M. Boissière nous a conservé, dans son manuscrit, le récit de leur arrestation. « Dans le District de Pont-Croix, dit-il, on se saisit dès le 1er Décembre 1791, de MM. Le Gac... des braves Gloaguen, vicaire de Ploaré, Charlès, prêtre de Plozévet, Plohinec, vicaire de Pont-Croix, et Rochedreux, vicaire de la trêve de Guilers, paroisse de Mahalon, lequel avait déjà éprouvé auparavant une procédure criminelle, à raison de son zèle à instruire ses tréviens...

De ces ecclésiastiques, le vicaire de Pont-Croix seulement demeurait dans la ville, les autres y étaient venus pour y faire leurs affaires. Le Directoire les fit avertir secrètement de se rendre au District. A leur arrivée, on leur rit au nez, en leur disant qu’ils sont en arrestation pour Brest. Ils demandent l’arrêté du Département, on le leur communique. Ils prouvent au District qu’il passe les ordres du Département. On n’en tient compte.

La canaille est mise sous les armes, et si bien stipendiée, que rien ne transpire.

On fait préparer une malheureuse charrette à demi-couverte, et, vers les dix heures du soir, par le plus mauvais temps, on les entasse dans cette misérable voiture, sans leur procurer même de la lumière pour s’y arranger. L’un d'entreux demande une lanterne ; le président du District luy répond qu’il en trouvera peut-être en route.

On les fait partir ainsi pour Quimper, distant de six lieues, escortés d’environ vingt des plus misérables sujets de la ville ; et ils arrivent au Département, vers les huit heures du matin. On les y fait attendre près de deux heures, à la porte de la cour, sans doute pour donner le temps à la population de les insulter, mais une seule femme du voisinage en a le courage.

Conduits enfin dans la cour, puis dans l’antichambre du Directoire, on ne leur propose pas de changer de hardes, quoiqu’ils fussent dans le plus pitoyable état. Arrive le président vers les 10 heures et leur fait faire du feu, mais sans leur offrir rien à manger, malgré le besoin qu’ils en avaient. Viennent ensuite successivement les autres membres du Directoire ; quelques-uns en passant dans l’antichambre font semblant de les saluer, d’autres ne font aucun cas d’eux. Le fameux Gomaire, vicaire d'Expilly, les regarde de la manière la plus dédaigneuse ; ils attendent l’arrivée d'Expilly qui, leur avait-on dit, devait aussi assister à leur jugement, mais retenu, probablement par la honte, il ne vint pas.

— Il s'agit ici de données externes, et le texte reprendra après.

Lemma basename_join dir name :
  no_sep name -> basename (dir +:+ String sep name) = name.
Proof.
  intros Hn. unfold basename. rewrite rfind_app.
  assert (H0 : rfind (String sep name) sep = 0).
  { cbn [rfind]. unfold no_sep in Hn. rewrite Hn. reflexivity. }
  rewrite H0. cbn [Z.leb Z.compare].
  replace (Z.to_nat (Z.of_nat (String.length dir) + 0 + 1))
    with (String.length (dir +:+ String sep EmptyString)).
  - replace (dir +:+ String sep name)
      with ((dir +:+ String sep EmptyString) +:+ name).
    + apply slice_from_app.
    + rewrite app_assoc, app_cons, app_nil_l. reflexivity.
  - rewrite length_app. cbn [String.length]. lia.
Qed.

Lemma stem_join dir name :
  no_sep name -> stem (dir +:+ String sep name) = stem name.
Proof.
  intros Hn. unfold stem. now rewrite basename_join, basename_id.
Qed.

(** X8. The artifact names, and the sibling names cleanup sweeps, are
    computed from the file name alone: sources with the same file name in
    different directories share all of them. *)
Theorem artifacts_named_after_file_name dir name :
  no_sep name ->
  artifact_paths (dir +:+ String sep name) = artifact_paths name /\
  method_files (dir +:+ String sep name) = method_files name.
Proof.
  intros Hn.
  unfold artifact_paths, method_files, military_temp_path, messaging_temp_path,
    conservative_temp_path, extreme_temp_path, enhanced_temp_path.
  now rewrite (stem_join dir name Hn).
Qed.

Lemma artifacts_named_after_file_name_witness :
  artifact_paths "inbox/scan.png" = artifact_paths "scan.png" /\
  method_files "inbox/scan.png" = method_files "scan.png".
Proof.
  exact (artifacts_named_after_file_name "inbox" "scan.png" eq_refl).
Defined.

(** *** The single-image functions, outcome by outcome *)

Lemma first_fault_none faults lines :
  (forall l, In l lines -> faults l 0%nat = None) ->
  first_fault faults lines = None.
Proof.
  induction lines as [|l lines IH]; intros H; [reflexivity|].
  cbn [first_fault]. rewrite (H l) by now left.
  apply IH. intros l' Hl. apply H. now right.
Qed.

Section NoFaults.

Variable B : backend.
Variable faults : nat -> nat -> option string.
Hypothesis F : forall l i, (16 <= l <= 70)%nat -> faults l i = None.

Lemma deskew_returns img gray coords w :
  deskew B faults img gray coords w = (Ok (deskewed B img gray coords), w).
Proof.
  unfold deskew, deskewed. unfold mbind, M_bind, mret, M_ret, call.
  rewrite F by lia. cbv beta iota zeta.
  destruct (1 <? abs _)%float; [|reflexivity].
  rewrite F by lia. cbv beta iota. rewrite F by lia. reflexivity.
Qed.

Lemma remove_small_blobs_returns contours : forall i processed w,
  remove_small_blobs B faults i contours processed w
  = (Ok (blobs_removed B contours processed), w).
Proof.
  induction contours as [|c rest IH]; intros i processed w; [reflexivity|].
  cbn [remove_small_blobs blobs_removed fold_left].
  unfold mbind at 1. unfold M_bind at 1. unfold call at 1.
  rewrite F by lia.
  unfold mbind at 1. unfold M_bind at 1.
  destruct (negb _).
  - unfold call at 1. rewrite F by lia. apply IH.
  - apply IH.
Qed.

Lemma binarize_and_clean_returns rotated w :
  binarize_and_clean B faults rotated w = (Ok (cleaned B rotated), w).
Proof.
  unfold binarize_and_clean, cleaned.
  unfold mbind at 1. unfold M_bind at 1. unfold call at 1. rewrite F by lia.
  destruct (threshold B rotated 0 255 (THRESH_BINARY_INV + THRESH_OTSU))
    as [level thresh]. cbn [snd].
  unfold mbind at 1. unfold M_bind at 1. unfold call at 1. rewrite F by lia.
  unfold mbind at 1. unfold M_bind at 1. unfold call at 1. rewrite F by lia.
  apply remove_small_blobs_returns.
Qed.

Lemma preprocess_image_for_ocr_returns p w img :
  decoded w p = Some img ->
  nonzero_coords (cvtColor_BGR2GRAY B img) <> [] ->
  preprocess_image_for_ocr B faults p w =
    (Ok (military_temp_path p),
     written B (military_temp_path p) (military_image B img) w).
Proof.
  intros Hd Hc. unfold preprocess_image_for_ocr, try_except.
  unfold mbind at 1. unfold M_bind at 1. unfold cv2_imread.
  rewrite F by lia. rewrite Hd.
  unfold mbind at 1. unfold M_bind at 1. unfold call at 1. rewrite F by lia.
  destruct (nonzero_coords (cvtColor_BGR2GRAY B img)) as [|c cs] eqn:E;
    [now contradict Hc|]. cbn [length Nat.eqb].
  unfold mbind at 1. unfold M_bind at 1. rewrite deskew_returns.
  unfold mbind at 1. unfold M_bind at 1. rewrite binarize_and_clean_returns.
  unfold mbind at 1. unfold M_bind at 1. unfold cv2_imwrite.
  rewrite F by lia. unfold military_image, written, write. cbv zeta.
  rewrite E. now destruct (imwrite_ok B _ _).
Qed.
Lemma identities_add b p :
  identities (addToBasket_lines b p)
  = identities b ++
    (if bool_decide (id p ∈ identities b) then [] else [id p]).
Proof.
  unfold addToBasket_lines, identities.
  destruct (list_find _ b) as [[i x]|] eqn:Hf.
  - apply list_find_Some in Hf as (Hi & Hx & _).
    rewrite bool_decide_eq_true_2.
    + rewrite app_nil_r, list_fmap_insert, list_insert_id; [done|].
      by rewrite list_lookup_fmap, Hi.
    + apply list_elem_of_fmap. exists x. split; [done|].
      by eapply list_elem_of_lookup_2.
  - apply list_find_None in Hf. rewrite Forall_forall in Hf.
    rewrite bool_decide_eq_false_2.
    + by rewrite fmap_app.
    + intros (y & Hy & Hin)%list_elem_of_fmap. by apply (Hf y Hin).
Qed.

(** X11. [product:add] never reorders the basket: the identities of the
    lines stay in place, and an identity that had no line is appended at
    the end. *)
Theorem add_keeps_order fuel p s :
  listeners s product_add = [on_product_add] →
  listeners s basket_update = [on_basket_update] →
  identities (basket_of (final (dispatch handlers (S (S fuel)) product_add p s)))
  = identities (basket_of s) ++
    (if bool_decide (id p ∈ identities (basket_of s)) then [] else [id p]).
Proof.
  intros Ha Hu. rewrite dispatch_product_add by done. apply identities_add.
Qed.
(** * HP transaction processor: a shallow embedding of [hp-processor.js]

    The development follows the class [HPTransactionProcessor] (state store,
    eligibility filter, per-transaction processing, the processing run) and
    the dashboard's [hp-process] trigger endpoint.

    Conventions of the embedding:
    - JavaScript strings are [string]s; [String.prototype.includes] is
      [includes], a search at every position.
    - A field that may be [null]/[undefined] is an [option]; JavaScript
      truthiness of such a field is written out ([truthy]).
    - [this.state.transactions] (a plain object used as a dictionary) is a
      [gmap string TrackedTransaction].
    - The outside world (ledger service, export service, file system, clock)
      is an explicit record threaded through a state-and-exception monad; a
      rejected promise or a thrown error is [Throw].
    - [this.log] appends a structured entry to the log; the rendering of the
      message text and the fire-and-forget sensor publication it triggers are
      not part of the model. *)

From Stdlib Require Import ZArith Lia Bool.
From stdpp Require Import gmap strings list fin_maps.

Open Scope string_scope.

(** ** Strings *)

Module JsString.

(** [s.startsWith(p)] *)
Fixpoint startsWith (s p : string) : bool :=
match p, s with
| EmptyString, _ => true
| String a p', String b s' => if Ascii.eqb a b then startsWith s' p' else false
| String _ _, EmptyString => false
end.

(** [s.includes(needle)]: the needle starts at some position of [s]. *)
Fixpoint includes (s needle : string) : bool :=
startsWith s needle ||
match s with
| EmptyString => false
| String _ s' => includes s' needle
end.

(** ASCII part of [toLowerCase]. *)
Definition lower_ascii (c : Ascii.ascii) : Ascii.ascii :=
let n := Ascii.nat_of_ascii c in
if (65 <=? n)%nat && (n <=? 90)%nat then Ascii.ascii_of_nat (n + 32) else c.

Fixpoint toLowerCase (s : string) : string :=
match s with
| EmptyString => EmptyString
| String c s' => String (lower_ascii c) (toLowerCase s')
end.

(** A value used as a condition: the empty string is falsy. *)
Definition truthy (s : string) : bool :=
match s with EmptyString => false | _ => true end.

End JsString.

Import JsString.

(** ** Ledger data *)

Record Transaction := mkTransaction {
  tx_id : string;
  tx_payee : option string;
  tx_amount : Z;
  tx_date : string;
  tx_category : option string;
  tx_cleared : bool;
  tx_notes : option string;
  tx_account : string
}.

Record CategoryGroup := mkGroup { grp_id : string; grp_name : string }.
Record Category := mkCategory { cat_id : string; cat_name : string; cat_group_id : string }.
Record Account := mkAccount {
  acc_id : string; acc_name : string; acc_offbudget : bool; acc_closed : bool
}.

(** ** Eligibility filter (the two [filter] calls of [fetchHPTransactions]) *)

Definition SUBMITTED_TAG : string := "#HP-Submitted".
Definition PAID_TAG : string := "#HP-Paid".
(** * hivemind DHT: request protocol and node orchestration

    A shallow embedding of [hivemind/dht/protocol.py] (class
    [KademliaProtocol]) and of [hivemind/dht/node.py] (class [DHTNode]),
    together with the properties of the four RPC pairs, of bootstrap
    and of bucket refresh.

    Python values are dynamically typed, so the embedding keeps one
    type [value] of run-time values and one type [exn] of exceptions;
    a method of the protocol is a computation in a state-and-exception
    monad over the protocol object and the log of the calls it makes on
    its collaborators (routing table, node, transport). *)

From Stdlib Require Import List String Ascii Bool NArith ZArith Lia.
Import ListNotations.
Open Scope string_scope.

(** ** Python run-time values *)

Module Py.

(** The exceptions the modelled code can raise. *)
Inductive exn : Type :=
| AttributeError (name : string)
| TypeError (msg : string)
| ValueError (msg : string)
| KeyError
| NotImplementedError (msg : string)
| SyntaxError (msg : string).

Inductive result (A : Type) : Type :=
| Ok (a : A)
| Raise (e : exn).
Arguments Ok {A} a.
Arguments Raise {A} e.

Definition is_ok {A} (r : result A) : bool :=
  match r with Ok _ => true | Raise _ => false end.

End Py.
Import Py.

(** Identifiers are unsigned integers, endpoints are (host, port) pairs,
    stored values are opaque bytes and expiration times are readings of
    the monotonic clock (kept on an integer scale). *)
Definition DHTID := N.
Definition Hostname := string.
Definition Port := N.
Definition Endpoint := (Hostname * Port)%type.
Definition DHTValue := string.
Definition DHTExpirationTime := Z.
(** X12: when CR3 is neither the kdtb nor the udtb of the process, the
    policy refuses after reading CR8 and CR3: the guest is running another
    address space. *)
Theorem X12_cr3_mismatch_refused (p : proc_t) (dtb : dtb_t) (src : Z)
        (os : Os Guest) :
  is_kernel_address src = false ->
  to_int32 (register_read (core_ os) cr8) < 2 ->
  register_read (core_ os) cr3 <> val (kdtb p) ->
  register_read (core_ os) cr3 <> val (udtb p) ->
  try_inject_page_fault (Some p) dtb src os
  = (false, logged [EvRegisterRead cr8; EvRegisterRead cr3] os).
Proof.
  intros Hk Hq Hc1 Hc2.
  cbv [try_inject_page_fault bind read_irql registers_read ret is_some].
  rewrite Hk. cbn [core_ num_page_faults_ trace].
  destruct (Z.geb_spec (to_int32 (register_read (core_ os) cr8))
                       (irql_value dispatch)) as [Hge|_];
    [cbn in Hge; lia|].
  cbn [core_ num_page_faults_ trace negb andb].
  destruct (Z.eqb_spec (register_read (core_ os) cr3) (val (kdtb p)));
    [contradiction|].
  destruct (Z.eqb_spec (register_read (core_ os) cr3) (val (udtb p)));
    [contradiction|].
  cbn [negb andb]. unfold logged. rewrite <- app_assoc. reflexivity.
Qed.

(** X13: every interrupt that try_inject_page_fault injects is vector 14
    with the faulting address [src] as CR2 and the error code 4 when CS is a
    user-mode selector, 0 otherwise; CR8, CR3 and CS have been read before
    it, in that order. *)
Theorem X13_injected_fault_parameters (proc : option proc_t) (dtb : dtb_t)
        (src : Z) (os : Os Guest) (evs : list event) (vector code cr2 : Z) :
  trace (snd (try_inject_page_fault proc dtb src os)) = trace os ++ evs ->
  In (EvInjectInterrupt vector code cr2) evs ->
  vector = 14 /\ cr2 = src
  /\ code = (if is_user_mode (register_read (core_ os) cs) then 4 else 0)
  /\ exists rest,
      evs = [EvRegisterRead cr8; EvRegisterRead cr3; EvRegisterRead cs;
             EvInjectInterrupt vector code cr2] ++ rest.
Proof.
  intros Ht Hin.
  destruct (try_inject_page_fault_cases proc dtb src os)
    as [(evs' & Heq & Hevs) | (p & v & sp & _ & _ & _ & _ & _ & _ & _ & Heq)].
  - rewrite Heq in Ht. cbn [snd logged trace] in Ht.
    apply app_inv_head in Ht. subst evs'. exfalso.
    destruct Hevs as [->|[->| ->]]; cbn in Hin;
      repeat (destruct Hin as [Hin|Hin]; [discriminate Hin|]); destruct Hin.
  - cbv zeta in Heq. rewrite Heq in Ht. cbn [snd trace] in Ht.
    apply app_inv_head in Ht. subst evs. unfold inject_events in *.
    cbn [In] in Hin.
    destruct Hin as [Hin|[Hin|[Hin|[Hin|[Hin|[]]]]]]; try discriminate Hin.
    + injection Hin as <- <- <-. repeat split; auto.
      eexists. reflexivity.
    + destruct (fst (inject_interrupt _ _ _ _)); discriminate Hin.
Qed.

Vers les onze heures, ils prient qu’on leur donne quelque chose à manger, et enfin après plusieurs demandes, on remet au suisse quelqu'argent pour leur acheter du pain, et celuy qui le leur distribue le fait en leur tournant le dos, leur donnant les plus grandes marques de mépris et faisant retentir la maison de l’air : Ça ira, etc;

A midy le Président dit aux prisonniers qu’il faut passer au Séminaire où l’on aura soin d’eux, et que s’ils ont quelque chose à répondre aux griefs dont ils sont chargés, ils en auront la liberté. Mais il faut observer qu’ils ignoraient quels étaient ces griefs.

La garde nationale qui les escortait les fait traverser toute la ville, et au lieu des insultes auxquelles ils s’attendaient, ils virent verser des larmes sur leur sort.

Le supérieur constitutionnel Le Coz leur désigne des chambres ; il rougit en leur présence et se retire promptement, comme un geôlier qui ne peut envisager des prisonniers qu’on luy confie.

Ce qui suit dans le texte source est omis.